[Exercise prompt]
From the records below, determine the number of lines containing "stereographic". Output that number alone.

[Data records]
(** * 4d-intuition-lab: the Hopf fibration and stereographic projection tools

    A shallow embedding of the two single-page tools of the repository
    (the Hopf tool, [src/unnamed/part_000], and the stereographic tool,
    [src/stereographic/main.js]) and the properties of their geometry
    generators and of their mode / freeze / reset state machines.

    JavaScript numbers are kept abstract behind the interface [Number]:
    every function of the tools is written once, against that interface,
    and is then read at two instances,
      - [Float.number]: IEEE 754 binary64 with round-to-nearest, which is
        what a JavaScript engine computes; the library functions
        [Math.cos], [Math.sin], [Math.acos] and [Math.atan2], which
        ECMAScript leaves implementation-approximated, are a parameter
        ([Float.Libm]), of which a property takes at most that the
        functions stay within their ranges ([Binary64.Ranged]);
      - [Ideal.number]: exact real arithmetic, the mathematics the code
        approximates.
    The scene graph of three.js is reduced to what the tools store in it:
    a group is the list of its children, in insertion order. The page is
    taken to provide every element the scripts look up (the three
    checkboxes, the buttons, the warning). A click event is what the
    handler reads of it: whether its target is the canvas, and the
    intersections the ray caster returns. Labels, opacities, the capture
    button, the resize handler and the render loop hold no state that the
    handlers below read, and are left out. *)

From Stdlib Require Import List ZArith Bool Arith Lia.
From Stdlib Require Import Reals Lra.
From Stdlib Require Floats Uint63.
Import ListNotations.

Set Implicit Arguments.

(** ** JavaScript numbers *)

Declare Scope js_scope.
Delimit Scope js_scope with js.

Class Number (num : Type) : Type := {
  of_Z : Z -> num;                  (* an integer literal or loop counter *)
  dec : Z -> nat -> num;            (* the decimal literal m * 10^-k *)
  Math_PI : num;
  nadd : num -> num -> num;
  nsub : num -> num -> num;
  nmul : num -> num -> num;
  ndiv : num -> num -> num;
  nneg : num -> num;
  nltb : num -> num -> bool;        (* a < b *)
  nleb : num -> num -> bool;        (* a <= b *)
  truthy : num -> bool;             (* ToBoolean: false on 0 and NaN *)
  Math_sqrt : num -> num;
  Math_cos : num -> num;
  Math_sin : num -> num;
  Math_acos : num -> num;
  Math_atan2 : num -> num -> num;
  Math_max : num -> num -> num
}.

Notation "# z" := (of_Z z%Z) (at level 5, format "# z") : js_scope.
Infix "+" := nadd : js_scope.
Infix "-" := nsub : js_scope.
Infix "*" := nmul : js_scope.
Infix "/" := ndiv : js_scope.
Notation "- a" := (nneg a) : js_scope.
Infix "<?" := nltb : js_scope.
Infix "<=?" := nleb : js_scope.
Notation "a >? b" := (nltb b a) (at level 70, no associativity, only parsing) : js_scope.

(** ** The option monad of fuelled computations *)

Definition bind {A B : Type} (c : option A) (k : A -> option B) : option B :=
  match c with
  | Some a => k a
  | None => None
  end.

Notation "x <- c ;; k" := (bind c (fun x => k))
  (at level 61, c at next level, right associativity).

[Your response]
3